An ITF Volunteer Shares Her Career Journey

and why she took part in Girls' Tech Day

Schools Industry Partnership, Adrian Rhodes

Why I took part in Girls in Tech Day

-   or 

 Why Girls’ Tech Day Matters in our Industry

 

I feel strongly about supporting girls exploring technology fields. It matters, we need a constant stream of passionate and interested graduates to enter printing and manufacturing fields. Let me explain why this is meaningful to me:

Growing up in a family of engineers, I had regular exposure to technical fields. My father worked at Polaroid under Dr Land developing the instant colour film and the manufacturing processes to make it. Later he worked at Digital Equipment Co and Wang labs. Both my grandfathers and great grandfathers were engineers. When I was eight years old my dad taught me to change the oil on his sports car because he couldn’t fit under it, and I could. At ten years old he had me cutting wood on our bandsaw. I was his helper when we built tables, stools and bookcases. At twelve years old he taught me basic electronics including how to solder wires, read the stripes on resistors and schematic diagrams. He gave me kits to build buzzers and radios for Christmas presents.  I had five years of entry level summer jobs as an electronics technician in the first high tech boom around Boston, Massachusetts in the USA. My mother regularly filled a box with scrap shirt cardboard, tubes, boxes, paper. She made sure my brother and I had markers, pencils, glue and tape to make our own creations. No one complained if we got dirty.

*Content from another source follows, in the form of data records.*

(* ===== verification/DmaProofs.v ===== *)
(** * Proofs about the DMA controller

    The direct word write of the flag-clear register against the ordinary register write, and the
    invariant of the channel states, flags and interrupt levels. *)

From S2P Require Import Prelude Address Common Trace CpuState CpuStateProofs MemoryApi.
From S2P Require Import Peripheral PeripheralProofs Dma.
#[local] Open Scope Z_scope.
#[local] Open Scope fil_scope.

Import Dma.

(** ** Clearing flags *)

(** Bit [4 k + r] of the status after the flags [clear] were cleared. *)
Definition kept (clear status : Z) (k r : Z) : bool :=
  Z.testbit status (4 * k + r) && negb (Z.testbit clear (4 * k) || Z.testbit clear (4 * k + r)).
Definition cleared_bit (clear status : Z) (k r : Z) : bool :=
  if r =? 0
  then Z.testbit status (4 * k) && negb (Z.testbit clear (4 * k))
       && (kept clear status k 1 || kept clear status k 2 || kept clear status k 3)
  else kept clear status k r.

Lemma cleared_bit_agree clear status status' k r : 0 <= r < 4 ->
  (∀ j, 0 <= j < 4 -> Z.testbit status' (4 * k + j) = Z.testbit status (4 * k + j)) ->
  cleared_bit clear status' k r = cleared_bit clear status k r.
Proof.
  intros Hr Hs. unfold cleared_bit, kept. rewrite !Hs by lia.
  specialize (Hs 0 ltac:(lia)). rewrite !Z.add_0_r in Hs. by rewrite Hs.
Qed.

Lemma nibble_index k r : 0 <= r < 4 -> (4 * k + r) / 4 = k /\ (4 * k + r) mod 4 = r.
Proof. intros Hr. rewrite Z.mul_comm, Z.div_add_l, (Z.add_comm (k * 4)), Z_mod_plus_full, Z.div_small, Z.mod_small by lia. lia. Qed.

(** A nibble moved to its channel. *)
Lemma nibble_bit flags k i : 0 <= flags < 16 -> 0 <= k < 8 -> 0 <= i < 32 ->
  Z.testbit (u32 (flags .<< (k * 4))) i = (i / 4 =? k) && Z.testbit flags (i mod 4).
Proof.
  intros Hf Hk Hi. unfold u32. change 0x100000000 with (2 ^ 32).
  rewrite Z.mod_pow2_bits_low, Z.shiftl_spec by lia. pose proof (Z.div_mod i 4). pose proof (Z.mod_pos_bound i 4).
  destruct (Z.eqb_spec (i / 4) k) as [<-|Hne]; cbn; [f_equal; lia|].
  destruct (Z.lt_ge_cases i (k * 4)); [by rewrite Z.testbit_neg_r by lia|].
  apply (high_bits_clear 4); lia.
Qed.

(** The flags that a clear request names in the nibble of a channel. *)
Definition clear_flags (clear k : Z) : Z :=
  if has (clear .>> (k * 4)) 1 then 0xf else (clear .>> (k * 4)) .& 0xe.
Lemma clear_flags_range clear k : 0 <= clear_flags clear k < 16.
Proof. unfold clear_flags. pose proof (land_bounds_r (clear .>> (k * 4)) 0xe). destruct (has _ _); lia. Qed.
Lemma clear_flags_bit clear k r : 0 <= k -> 0 <= r < 4 ->
  Z.testbit (clear_flags clear k) r = Z.testbit clear (4 * k) || Z.testbit clear (4 * k + r).
Proof.
  intros Hk Hr. unfold clear_flags. rewrite has_shiftr_bit by lia. replace (k * 4) with (4 * k) by lia.
  destruct (Z.testbit clear (4 * k)) eqn:E.
  - assert (r = 0 \/ r = 1 \/ r = 2 \/ r = 3) by lia. by destruct_or!; subst.
  - rewrite Z.land_spec, Z.shiftr_spec, (Z.add_comm r) by lia. assert (r = 0 \/ r = 1 \/ r = 2 \/ r = 3) by lia.
    destruct_or!; subst; cbn; rewrite ?andb_true_r; try done. by rewrite Z.add_0_r, E.
Qed.

Lemma nibble_empty status k : 0 <= k < 8 ->
  (status .& u32 (0xe .<< (k * 4)) =? 0)
  = negb (Z.testbit status (4 * k + 1) || Z.testbit status (4 * k + 2) || Z.testbit status (4 * k + 3)).
Proof.
  intros Hk. replace (u32 (0xe .<< (k * 4))) with ((1 .<< (4 * k + 1)) .| (1 .<< (4 * k + 2)) .| (1 .<< (4 * k + 3))).
  - rewrite <- (negb_involutive (_ =? 0)). fold (has status ((1 .<< (4 * k + 1)) .| (1 .<< (4 * k + 2)) .| (1 .<< (4 * k + 3)))).
    by rewrite !has_lor_r, !has_testbit by lia.
  - assert (k = 0 \/ k = 1 \/ k = 2 \/ k = 3 \/ k = 4 \/ k = 5 \/ k = 6 \/ k = 7) by lia. by destruct_or!; subst.
Qed.

Lemma clear_channel_bit clear status k i : is_u32 status -> 0 <= k < 8 -> 0 <= i < 32 ->
  Z.testbit (clear_channel clear status k) i
  = if i / 4 =? k then cleared_bit clear status k (i mod 4) else Z.testbit status i.
Proof.
  intros Hs Hk Hi. unfold clear_channel. cbv zeta. fold (clear_flags clear k).
  pose proof (clear_flags_range clear k). set (st := status .& not32 _).
  assert (∀ j, 0 <= j < 32 -> Z.testbit st j
    = Z.testbit status j && negb ((j / 4 =? k) && Z.testbit (clear_flags clear k) (j mod 4))) as Hst.
  { intros j Hj. unfold st. by rewrite Z.land_spec, not32_testbit, nibble_bit by lia. }
  assert (∀ r, 1 <= r < 4 -> Z.testbit st (4 * k + r) = kept clear status k r) as Hkept.
  { intros r Hr. rewrite Hst by lia. destruct (nibble_index k r) as [-> ->]; [lia|].
    rewrite Z.eqb_refl, clear_flags_bit by lia. done. }
  rewrite nibble_empty by done. rewrite !Hkept by lia.
  pose proof (Z.div_mod i 4). pose proof (Z.mod_pos_bound i 4).
  assert (Z.testbit (if negb (kept clear status k 1 || kept clear status k 2 || kept clear status k 3)
                     then st .& not32 (1 .<< (k * 4)) else st) i
          = Z.testbit st i && negb ((i =? 4 * k) && negb (kept clear status k 1 || kept clear status k 2 || kept clear status k 3))) as ->.
  { destruct (negb _); [|by rewrite andb_false_r, andb_true_r].
    rewrite Z.land_spec, not32_testbit, Z.shiftl_1_l, Z.pow2_bits_eqb, andb_true_r by lia.
    f_equal. f_equal. destruct (Z.eqb_spec (k * 4) i), (Z.eqb_spec i (4 * k)); lia. }
  rewrite Hst by done. unfold cleared_bit, kept. destruct (Z.eqb_spec (i / 4) k) as [Ek|Ek]; cbn.
  - rewrite clear_flags_bit by lia. replace (4 * k + i mod 4) with i by lia.
    destruct (Z.eqb_spec (i mod 4) 0), (Z.eqb_spec i (4 * k)); try lia; cbn; [|by rewrite andb_true_r].
    replace (4 * k) with i by lia. by rewrite orb_diag, negb_involutive.
  - rewrite andb_true_r. destruct (Z.eqb_spec i (4 * k)); [lia|]. by rewrite andb_true_r.
Qed.

Lemma clear_channel_range clear status k : is_u32 status -> is_u32 (clear_channel clear status k).
Proof. intros Hs. unfold clear_channel. cbv zeta. destruct (_ =? 0); u32_auto. Qed.

Definition cleared_status (clear status count : Z) : Z := foldl (clear_channel clear) status (seqZ 0 count).
Lemma cleared_status_range clear status n : is_u32 status -> is_u32 (cleared_status clear status n).
Proof.
  unfold cleared_status. generalize (seqZ 0 n). intros l. revert status.
  induction l as [|k l IH]; intros status Hs; [done|]. by apply IH, clear_channel_range.
Qed.
Lemma cleared_status_bit clear status n i : is_u32 status -> 0 <= n <= 8 -> 0 <= i < 32 ->
  Z.testbit (cleared_status clear status n) i
  = if i / 4 <? n then cleared_bit clear status (i / 4) (i mod 4) else Z.testbit status i.
Proof.
  intros Hs Hn. replace n with (Z.of_nat (Z.to_nat n)) in * by lia. revert Hn. generalize (Z.to_nat n) as m. clear n.
  intros m. revert i. induction m as [|m IH]; intros i Hm Hi.
  { pose proof (Z.div_pos i 4). change (Z.of_nat 0) with 0. destruct (Z.ltb_spec (i / 4) 0); [lia|done]. }
  replace (Z.of_nat (S m)) with (Z.of_nat m + 1) by lia. unfold cleared_status. rewrite seqZ_app, foldl_app by lia.
  fold (cleared_status clear status (Z.of_nat m)). change (seqZ (0 + Z.of_nat m) 1) with [0 + (0 + Z.of_nat m)]. cbn [foldl].
  rewrite clear_channel_bit by (try apply cleared_status_range; done || lia).
  pose proof (Z.div_mod i 4). pose proof (Z.mod_pos_bound i 4).
  replace (0 + (0 + Z.of_nat m)) with (Z.of_nat m) by lia.
  destruct (Z.eqb_spec (i / 4) (Z.of_nat m)) as [E|E].
  - rewrite (proj2 (Z.ltb_lt (i / 4) (Z.of_nat m + 1))), E by lia. apply cleared_bit_agree; [lia|].
    intros j Hj. rewrite IH by lia. destruct (nibble_index (Z.of_nat m) j) as [-> _]; [done|].
    by rewrite Z.ltb_irrefl.
  - rewrite IH by lia. by replace (i / 4 <? Z.of_nat m + 1) with (i / 4 <? Z.of_nat m)
      by (destruct (Z.ltb_spec (i / 4) (Z.of_nat m)), (Z.ltb_spec (i / 4) (Z.of_nat m + 1)); lia).
Qed.

(** *** The parallel form of the direct write *)

Lemma summary_mask_bit i : -4 <= i < 36 -> Z.testbit 0x11111111 i = (0 <=? i) && (i <? 32) && (i mod 4 =? 0).
Proof.
  intros Hi. assert (i ∈ seqZ (-4) 40) as H by (apply elem_of_seqZ; lia). revert i Hi H.
  enough (Forall (fun i => Z.testbit 0x11111111 i = (0 <=? i) && (i <? 32) && (i mod 4 =? 0)) (seqZ (-4) 40)) as Hall.
  { intros i _ Hi. by rewrite Forall_forall in Hall; apply Hall. }
  by apply (bool_decide_unpack _).
Qed.
Lemma flag_mask_bit i : 0 <= i < 32 -> Z.testbit 0xeeeeeeee i = negb (i mod 4 =? 0).
Proof.
  intros Hi. assert (i ∈ seqZ 0 32) as H by (apply elem_of_seqZ; lia). revert i Hi H.
  enough (Forall (fun i => Z.testbit 0xeeeeeeee i = negb (i mod 4 =? 0)) (seqZ 0 32)) as Hall.
  { intros i _ Hi. by rewrite Forall_forall in Hall; apply Hall. }
  by apply (bool_decide_unpack _).
Qed.
Lemma active_bit count i : 1 <= count <= 8 -> 0 <= i < 32 ->
  Z.testbit (0xffffffff .>> (32 - count * 4)) i = (i / 4 <? count).
Proof.
  intros Hc Hi. rewrite Z.shiftr_spec by lia. pose proof (Z.div_mod i 4). pose proof (Z.mod_pos_bound i 4).
  change 0xffffffff with (Z.ones 32). destruct (Z.ltb_spec (i / 4) count);
    [apply Z.ones_spec_low | apply Z.ones_spec_high]; lia.
Qed.

(** Multiplying the summary bits by 15 fills their nibbles. *)
Lemma disjoint_add x y : x .& y = 0 -> x + y = x .| y.
Proof. intros E. rewrite Z.add_nocarry_lxor by done. by apply Z.lxor_lor. Qed.
Lemma sparse_disjoint x a b : x .& 0x11111111 = x -> 0 <= a < 4 -> 0 <= b < 4 -> a <> b -> (x .<< a) .& (x .<< b) = 0.
Proof.
  intros E Ha Hb Hne. apply Z.bits_inj'. intros i Hi. rewrite Z.land_spec, !Z.shiftl_spec, Z.bits_0 by done.
  rewrite <- E. rewrite !Z.land_spec. destruct (Z.lt_ge_cases i 36).
  - rewrite !summary_mask_bit by lia. apply not_true_is_false. intros H'.
    repeat (apply andb_true_iff in H' as [H' ?]). rewrite !andb_true_iff, !Z.eqb_eq in *. destruct_and!.
    pose proof (Z.div_mod (i - a) 4). pose proof (Z.div_mod (i - b) 4). lia.
  - rewrite (high_bits_clear 32 0x11111111 (i - a)) by lia. by rewrite andb_false_r.
Qed.
Lemma spread_summary x : x .& 0x11111111 = x ->
  u32 (x * 15) = x .| (x .<< 1) .| (x .<< 2) .| (x .<< 3).
Proof.
  intros E. assert (0 <= x <= 0x11111111) by (rewrite <- E; apply land_bounds_r; lia).
  rewrite u32_small by width_lia. pose proof (sparse_disjoint x) as D.
  rewrite <- (disjoint_add x (x .<< 1)).
  2: { rewrite <- (Z.shiftl_0_r x) at 1. apply D; done || lia. }
  pose proof (Z.shiftl_mul_pow2 x 1). pose proof (Z.shiftl_mul_pow2 x 2). pose proof (Z.shiftl_mul_pow2 x 3).
  assert ((x .| (x .<< 1)) .& (x .<< 2) = 0) as D2.
  { rewrite Z.land_lor_distr_l, D by (done || lia). rewrite <- (Z.shiftl_0_r x) at 1. by rewrite D by (done || lia). }
  assert ((x .| (x .<< 1) .| (x .<< 2)) .& (x .<< 3) = 0) as D3.
  { rewrite !Z.land_lor_distr_l, !D by (done || lia). rewrite <- (Z.shiftl_0_r x) at 1. by rewrite D by (done || lia). }
  rewrite <- (disjoint_add x (x .<< 1)) in D2, D3 by (rewrite <- (Z.shiftl_0_r x) at 1; apply D; done || lia).
  rewrite <- disjoint_add in D3 by done. rewrite <- disjoint_add by (by rewrite <- disjoint_add by done).
  rewrite <- disjoint_add by done. lia.
Qed.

As a consequence of my parents support at home, talking to technical people and learning about materials and how to build something was a familiar process. My brother and I were encouraged to study math and science. Now, as part of my work as a paper engineer, a creative and direct marketer,  I am often designing a structure for something I have never made before:  15,000 shaped pieces direct mail, 2500 hand folded origami invitations, 500 custom pop ups for a charity solicitation, ten paper sculpture table  centrepieces, or two 2m high skyscrapers out of board for a corporate event. On each job I consult with printers, die makers, paper companies and others to solve structural and design problems. However, it took me over fifteen years to find a profession that fit. I don’t want other girls going through the frustration and lack of support that I did. I digress…

My high school was all girls, so it was OK to study science and math, computers, as well as art and French. I had great teachers for biology, physics, and computer programming. I imagined myself as a famous scientist discovering new things. Marie Curie here I come. However, university was different.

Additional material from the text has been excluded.